Greek railway station

Arnissa railway station (Σιδηροδρομικός σταθμός Άρνισσα) is the railway station of Arnissa in West Macedonia, Greece. The station is located within the center of the settlement, on the Thessaloniki–Bitola railway, 129 km from Thessaloniki, and is served by the Thessaloniki Regional Railway (formerly the Suburban Railway).

== History ==

Opened in June 1894 as Ostrovon railway station (Σιδηροδρομικός σταθμός Όστροβον) in what was then the Ottoman Empire at the completion of the Société du Chemin de Fer ottoman Salonique-Monastir, a branchline of the Chemins de fer Orientaux from Thessaloniki to Bitola. During this period, Northern Greece and the southern Balkans were still under Ottoman rule, and Skydras was known as Vertekop. Skydra was annexed by Greece on 18 October 1912 during the First Balkan War. During 1913, the Macedonian fighter Georgios Dikonymos-Makris served as the stationmaster, who, in the same year, contributed to the extermination of the important comitatist Vasil Tsekalarov.

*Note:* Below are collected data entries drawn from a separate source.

Lemma hostDeviceNames_lookup vms d :
  is_Some (hostDeviceNames vms !! d) <->
  exists vm devices, vm ∈ vms /\ hv_Template vm = Some devices /\ d ∈ devices.
Proof.
  unfold hostDeviceNames.
  enough (Hgen : forall (m : gmap string string),
    is_Some (foldl (fun m vm => match hv_Template vm with
       | None => m | Some devices => foldl (fun m hd => <[ hd := vmRef vm ]> m) m devices end) m vms
       !! d) <->
    (exists vm, vm ∈ vms /\ exists devices, hv_Template vm = Some devices /\ d ∈ devices)
    \/ is_Some (m !! d)).
  { rewrite Hgen, lookup_empty. split; [intros [(vm & ? & ds & ?)|[? [=]]]; eauto|].
    intros (vm & ds & ? & ? & ?). left. eauto. }
  induction vms as [|vm l IH]; intros m; cbn [foldl].
  - split; [by right|]. intros [(vm & ?%elem_of_nil & _)|H]; done.
  - rewrite IH, list_exists_cons_iff. destruct (hv_Template vm) as [ds|]; [|naive_solver].
    rewrite devices_lookup. naive_solver.
Qed.

(** When the vGPU driver may be disabled.  With machines and devices listed, and maps
    ranged over in whatever order, disabling is admitted exactly when no machine has a host
    device whose name is that of a labelled vGPU device; that several machines share a
    device name, where the last overwrites the others, hides none of them. *)
Theorem vgpu_disable_exact V vms items :
  ve_vms V = inl vms -> ve_vgpus V = inl items ->
  (forall m, ve_range V m ≡ₚ map_to_list m) ->
  validateNvidiaDriverToolkitAddon V = Ok tt <->
  forall vm devices d item, vm ∈ vms -> hv_Template vm = Some devices -> d ∈ devices ->
    item ∈ items -> gm_has (om_Labels item) labelParentSRIOVGPUDevice = true ->
    om_Name item <> d.
Proof.
  intros Hv Hg Hr. unfold validateNvidiaDriverToolkitAddon, listVMs. rewrite Hv, Hg. cbn.
  set (names := hostDeviceNames vms). set (vg := vgpuDeviceNames _).
  assert (Hvg : forall d, d ∈ vg <-> exists item, item ∈ items /\
    gm_has (om_Labels item) labelParentSRIOVGPUDevice = true /\ om_Name item = d).
  { intros d. unfold vg, vgpuDeviceNames. rewrite elem_of_list_to_set, list_elem_of_In, in_map_iff.
    setoid_rewrite <- list_elem_of_In. setoid_rewrite filter_elem. naive_solver. }
  transitivity (forall d, is_Some (names !! d) -> ~ d ∈ vg).
  2: { unfold names. setoid_rewrite hostDeviceNames_lookup. setoid_rewrite Hvg. split.
       - intros H vm ds d item H1 H2 H3 H4 H5 H6. apply (H d); eauto.
       - intros H d (vm & ds & ? & ? & ?) (item & ? & ? & ?). by eapply H. }
  case_bool_decide as Hs.
  { apply map_size_empty_inv in Hs. rewrite Hs. split; [|done].
    intros _ d. rewrite lookup_empty. by intros [? [=]]. }
  transitivity (map snd (List.filter (fun kv : string * string => bool_decide (kv.1 ∈ vg))
                  (ve_range V names)) = []).
  { by destruct (map snd _). }
  rewrite map_filter_nil. setoid_rewrite Hr. setoid_rewrite bool_decide_eq_false. split.
  - intros H d [ref Hd]. apply (H (d, ref)). by apply elem_of_map_to_list.
  - intros H [d ref] Hd%elem_of_map_to_list. apply H. eauto.
Qed.

(** ** Addons *)

(** Operations on addons that pass the webhook, applied by the server; the webhook sees the
    addons that exist. *)
Inductive admitted : list Addon -> list Addon -> Prop :=
| adm_create V a l : ve_addons V = inl l -> Create V a = Ok tt -> admitted l (l ++ [a])
| adm_change V old new l1 l2 :
    Update V old new = Ok tt -> admitted (l1 ++ old :: l2) (l1 ++ new :: l2)
| adm_delete old l1 l2 : Delete (Some old) = Ok tt -> admitted (l1 ++ old :: l2) (l1 ++ l2).

Definition charts (l : list Addon) : list string := map (fun a => as_Chart (ad_Spec a)) l.

Definition protected (a : Addon) : bool :=
  str_in (ad_Name a) [KubeOVNOperatorName; RancherLoggingName; RancherMonitoringName].

Lemma AddonCreate_Ok V a l :
  ve_addons V = inl l -> Create V a = Ok tt -> ~ as_Chart (ad_Spec a) ∈ charts l.
Proof.
  intros Hl. unfold Create, validateNewAddon. rewrite Hl. cbn.
  destruct (List.find _ l) as [b|] eqn:Ef; [done|]. intros _ Hin.
  unfold charts in Hin. rewrite list_elem_of_In, in_map_iff in Hin. destruct Hin as (b & Hb & Hin).
  apply (find_none _ _ Ef) in Hin. apply String.eqb_neq in Hin. congruence.
Qed.

Lemma AddonUpdate_Ok V old new :
  Update V old new = Ok tt ->
  as_Chart (ad_Spec new) = as_Chart (ad_Spec old) /\
  condTrue AddonOperationInProgress old = false.
Proof.
  unfold Update, validateUpdatedAddon.
  destruct (String.eqb_spec (as_Chart (ad_Spec new)) (as_Chart (ad_Spec old))); [|done].
  by destruct (condTrue AddonOperationInProgress old).
Qed.

(** C29: one addon per chart, and no interference with an operation: in every state reached
    from a cluster without addons by admitted operations no two addons have the same chart;
    an admitted update keeps the chart and finds no operation in progress; and the
    monitoring, logging and KubeOVN addons, and those not marked experimental, are never
    deleted. *)
Theorem one_addon_per_chart l :
  reachable (eq []) admitted l ->
  NoDup (charts l) /\
  forall l', admitted l l' ->
    (exists a, l' = l ++ [a]) \/
    (exists l1 l2 old new, l = l1 ++ old :: l2 /\ l' = l1 ++ new :: l2 /\
       as_Chart (ad_Spec new) = as_Chart (ad_Spec old) /\
       condTrue AddonOperationInProgress old = false) \/
    (exists l1 l2 old, l = l1 ++ old :: l2 /\ l' = l1 ++ l2 /\ protected old = false /\
       gm_get (om_Labels (ad_meta old)) AddonExperimentalLabel = Some "true").
Proof.
  intros Hr. split.
  - revert l Hr. apply (invariant_reachable _ _ (fun l => NoDup (charts l))).
    + intros l <-. by apply NoDup_nil.
    + intros l l' Hnd Hst. destruct Hst as [V a l Hl Hc|V old new l1 l2 Hu|old l1 l2 Hd].
      * unfold charts. rewrite map_app. apply NoDup_app. split_and!; [done| |by apply NoDup_singleton].
        intros x Hx ->%list_elem_of_singleton. by apply (AddonCreate_Ok V a l Hl Hc).
      * apply AddonUpdate_Ok in Hu as [Hc _]. unfold charts in *. rewrite map_app in *. simpl in *.
        by rewrite Hc.
      * unfold charts in *. rewrite map_app in *. simpl in *.
        apply NoDup_app in Hnd as (H1 & H2 & [_ H3]%NoDup_cons). apply NoDup_app.
        split_and!; [done| |done]. intros x Hx Hx2. apply (H2 x Hx). by right.
  - clear Hr. intros l' Hst. destruct Hst as [V a l Hl Hc|V old new l1 l2 Hu|old l1 l2 Hd].
    + left. eauto.
    + right. left. apply AddonUpdate_Ok in Hu. naive_solver.
    + right. right. exists l1, l2, old. split_and!; [done|done| |]; unfold Delete in Hd;
        unfold protected, str_in; revert Hd;
        destruct (String.eqb_spec (ad_Name old) KubeOVNOperatorName); [done| |done|];
        (destruct (String.eqb_spec (ad_Name old) RancherLoggingName); [done|]);
        (destruct (String.eqb_spec (ad_Name old) RancherMonitoringName); [done|]); cbn [orb].
      * intros _. apply bool_decide_eq_false. rewrite !elem_of_cons, elem_of_nil. tauto.
      * unfold gm_str. destruct (gm_get _ _) as [v|]; simpl; [|done].
        destruct (String.eqb_spec v "true"); [by subst|done].
Qed.

(** ** Webhook and controller together *)

Definition enable (a : Addon) : Addon :=
  mkAddon (ad_Kind a) (ad_APIVersion a) (ad_meta a)
    (mkAddonSpec (as_Repo (ad_Spec a)) (as_Chart (ad_Spec a)) (as_Version (ad_Spec a)) true
       (as_ValuesContent (ad_Spec a))) (ad_Status a) (ad_Conditions a).

Definition checkedNames : list string :=
  [RancherLoggingName; DeschedulerName; PCIDevicesControllerName; NvidiaDriverToolkitName;
   KubeOVNOperatorName; HarvesterCSIDriverLVMName].

(** An addon that is enabled again while it is Disabling.  Unless an operation is
    marked in progress, as after a failed removal, the webhook admits enabling an addon
    (one without checks of its own) whose status is Disabling; the controller then changes
    nothing and enqueues nothing, on this and on every later pass, so the addon is enabled
    and never deployed. *)
Theorem reenabled_addon_ignored {T : Rfc3339} V E a w :
  aquiet E -> om_DeletionTimestamp (ad_meta a) = None -> ad_Status a = AddonDisabling ->
  condTrue AddonOperationInProgress a = false -> ~ ad_Name a ∈ checkedNames ->
  Update V a (enable a) = Ok tt /\
  MonitorAddonPerStatus E (Some (enable a)) w = (Ok (Some (enable a)), w).
Proof.
  intros Q Hd Hs Hp Hn. split.
  - unfold Update, validateUpdatedAddon. change (ad_Name (enable a)) with (ad_Name a).
    change (as_Chart (ad_Spec (enable a))) with (as_Chart (ad_Spec a)).
    rewrite String.eqb_refl, Hp. cbn [negb].
    unfold checkedNames in Hn. rewrite !elem_of_cons, elem_of_nil in Hn.
    rewrite !(proj2 (String.eqb_neq (ad_Name a) _)) by tauto. done.
  - apply stuck_run; auto.
Qed.

(** ** Witnesses *)

Module AddonWebhookExamples.
Definition venv0 : VEnv :=
  mkVEnv (inl []) (inl []) (inl []) (inl []) (inl []) (inl []) (inl []) (inl []) None (inl [])
    (inl []) (inl []) (inl []) (inl []) (inl []) (inl []) (fun _ => false) map_to_list.

Definition logAddon : Addon :=
  mkAddon "Addon" "harvesterhci.io/v1beta1" (meta0 "logging" RancherLoggingName)
    (mkAddonSpec "repo" "rancher-logging" "1" false "") AddonDisabled [].
Definition flow1 : Flow := mkFlow (meta0 "logging" "f") "" ["co1"] [].
Definition out1 : Output := mkOutput (meta0 "logging" "co1") "".
Definition venvFlow (outs couts : list Output) : VEnv :=
  mkVEnv (inl []) (inl [flow1]) (inl outs) (inl []) (inl couts) (inl []) (inl []) (inl []) None
    (inl []) (inl []) (inl []) (inl []) (inl []) (inl []) (inl []) (fun _ => false) map_to_list.

Definition sc (name : string) : DriverClass := mkClass (meta0 "" name) CSIProvisionerLVM.
Definition device : Unstructured :=
  mkUn (meta0 "longhorn-system" "d1")
    [("spec", JObj [("provision", JBool true); ("provisioner", JObj [("lvm", JObj [])])])].
Definition venvLvm (scs : list DriverClass) : VEnv :=
  mkVEnv (inl []) (inl []) (inl []) (inl []) (inl []) (inl []) (inl []) (inl []) None (inl scs)
    (inl []) (inl []) (inl []) (inl []) (inl []) (inl [device]) (fun _ => false) map_to_list.

Lemma device_wf d : d ∈ [device] -> wellFormed d.
Proof. intros ->%list_elem_of_singleton. split; eexists; vm_compute; reflexivity. Qed.

Definition lists (scs : list DriverClass) : lvmLists (venvLvm scs) :=
  Build_lvmLists (venvLvm scs) scs [] [] [] [] [device] eq_refl eq_refl eq_refl eq_refl eq_refl
    eq_refl device_wf.

Definition gpuVM : HostVM := mkHostVM (meta0 "default" "vm1") (Some ["gpu-0"]).
Definition gpu : ObjectMeta :=
  mkMeta "gpu-0" "" "" "" (Some {[ labelParentSRIOVGPUDevice := "card" ]}) None [] 0 None.
Definition venvGpu : VEnv :=
  mkVEnv (inl []) (inl []) (inl []) (inl []) (inl []) (inl []) (inl []) (inl [gpuVM]) None
    (inl []) (inl []) (inl []) (inl []) (inl []) (inl [gpu]) (inl []) (fun _ => false) map_to_list.
End AddonWebhookExamples.
Import AddonExamples AddonWebhookExamples.

Lemma logging_enable_exact_witness :
  validateEnableRancherLoggingAddon (venvFlow [out1] []) logAddon = Ok tt.
Proof.
  apply (logging_enable_exact (venvFlow [out1] []) logAddon [flow1] [out1] [] [] []);
    [reflexivity..|by_eval|by_eval|].
  split; [|split; [by intros f ?%elem_of_nil|by intros l ?%elem_of_nil]].
  intros f ->%list_elem_of_singleton _. split; [|by intros r ?%elem_of_nil].
  intros r ->%list_elem_of_singleton. exists out1. split; [by left|]. by_eval.
Defined.

Lemma flow_global_ref_refused_witness :
  exists msg, validateEnableRancherLoggingAddon (venvFlow [] [out1]) logAddon
              = Err (AdmitBadRequest msg).
Proof.
  apply (flow_global_ref_refused (venvFlow [] [out1]) logAddon flow1 out1 []);
    try reflexivity. by intros x ?%elem_of_nil.
Defined.

Lemma lvm_disable_exact_witness :
  exists msg, validateDisableLVMAddon (venvLvm [sc "a"]) = Err (AdmitBadRequest msg).
Proof.
  destruct (lvm_disable_exact (venvLvm [sc "a"]) (lists [sc "a"])) as [Hiff [H|H]]; [|exact H].
  exfalso. apply Hiff in H as (H & _). specialize (H (sc "a") ltac:(by left) eq_refl). discriminate H.
Defined.

Lemma lvm_order_independent_witness :
  validateDisableLVMAddon (venvLvm [sc "a"; sc "b"]) = validateDisableLVMAddon (venvLvm [sc "b"; sc "a"]).
Proof.
  apply (lvm_order_independent _ _ (lists [sc "a"; sc "b"]) (lists [sc "b"; sc "a"]));
    [apply perm_swap|reflexivity..].
Defined.

Lemma vgpu_disable_exact_witness : validateNvidiaDriverToolkitAddon venvGpu <> Ok tt.
Proof.
  intros H. apply (vgpu_disable_exact venvGpu [gpuVM] [gpu]) with
    (vm := gpuVM) (devices := ["gpu-0"]) (d := "gpu-0") (item := gpu) in H;
    [by apply H|reflexivity|reflexivity|reflexivity|by left|reflexivity|by left|by left|by_eval].
Defined.

Lemma one_addon_per_chart_witness : NoDup (charts [logAddon]).
Proof.
  apply (one_addon_per_chart [logAddon]). eapply reach_step; [by apply (reach_init _ _ [])|].
  apply (adm_create venv0 logAddon []); reflexivity.
Defined.

Lemma reenabled_addon_ignored_witness :
  Update venv0 (addon0 false AddonDisabling []) (enable (addon0 false AddonDisabling [])) = Ok tt.
Proof.
  apply (reenabled_addon_ignored venv0 (env 10) (addon0 false AddonDisabling []) (world0 [] [])
    (env_quiet _) eq_refl eq_refl eq_refl). by_eval.
Defined.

On 17 October 1925, The Greek government purchased the Greek sections of the former Salonica Monastir railway, and the railway became part of the Hellenic State Railways, with the remaining section north of Florina seeded to Yugoslavia. In 1926 the station, along with the settlement, was renamed Arnissa. In 1970, OSE became the legal successor to the SEK, taking over responsibilities for most of Greece's rail infrastructure. On 1 January 1971, the station and most of Greek rail infrastructure were transferred to the Hellenic Railways Organisation S.A., a state-owned corporation. Freight traffic declined sharply when the state-imposed monopoly of OSE for the transport of agricultural products and fertilisers ended in the early 1990s. Many small stations of the network with little passenger traffic were closed.

In 2001 the infrastructure element of OSE was created, known as GAIAOSE; it would henceforth be responsible for the maintenance of stations, bridges and other elements of the network, as well as the leasing and the sale of railway assists. In 2003, OSE launched "Proastiakos SA", as a subsidiary to serve the operation of the suburban network in the urban complex of Athens during the 2004 Olympic Games. In 2005, TrainOSE was created as a brand within OSE to concentrate on rail services and passenger interface.

Since 2007, the station is served by the Thessaloniki Regional Railway. In 2008, all Proastiakos were transferred from OSE to TrainOSE. In 2009, with the Greek debt crisis unfolding OSE's Management was forced to reduce services across the network. Timetables were cut back, and routes closed as the government-run entity attempted to reduce overheads. In August 2013, Regional Railway services were extended to Florina. In 2017 OSE's passenger transport sector was privatised as TrainOSE, currently a wholly owned subsidiary of Ferrovie dello Stato Italiane infrastructure, including stations, remained under the control of OSE. In July 2022, the station began being served by Hellenic Train, the rebranded TranOSE.

The station is owned by GAIAOSE, which since 3 October 2001 owns most railway stations in Greece: the company was also in charge of rolling stock from December 2014 until October 2025, when Greek Railways (the owner of the Thessaloniki–Bitola railway) took over that responsibility.

== Facilities ==

The station is still housed in the original 19th-century brick-built station building; however, as of (2023) the station is unstaffed, with no staffed booking office. However, there are waiting rooms. The platforms have no shelters or seating, but seating is located under the canopy, as well as a public payphone. There are no Dot-matrix display departure and arrival screens or timetable poster boards on the platforms. Parking is located next to the forecourt, as well as a taxi pickup point.

== Services ==
As of September 2026, Line T2 of the Thessaloniki Regional Railway calls at this station: service is currently limited compared to October 2012, with two trains per day to , and two trains per day to .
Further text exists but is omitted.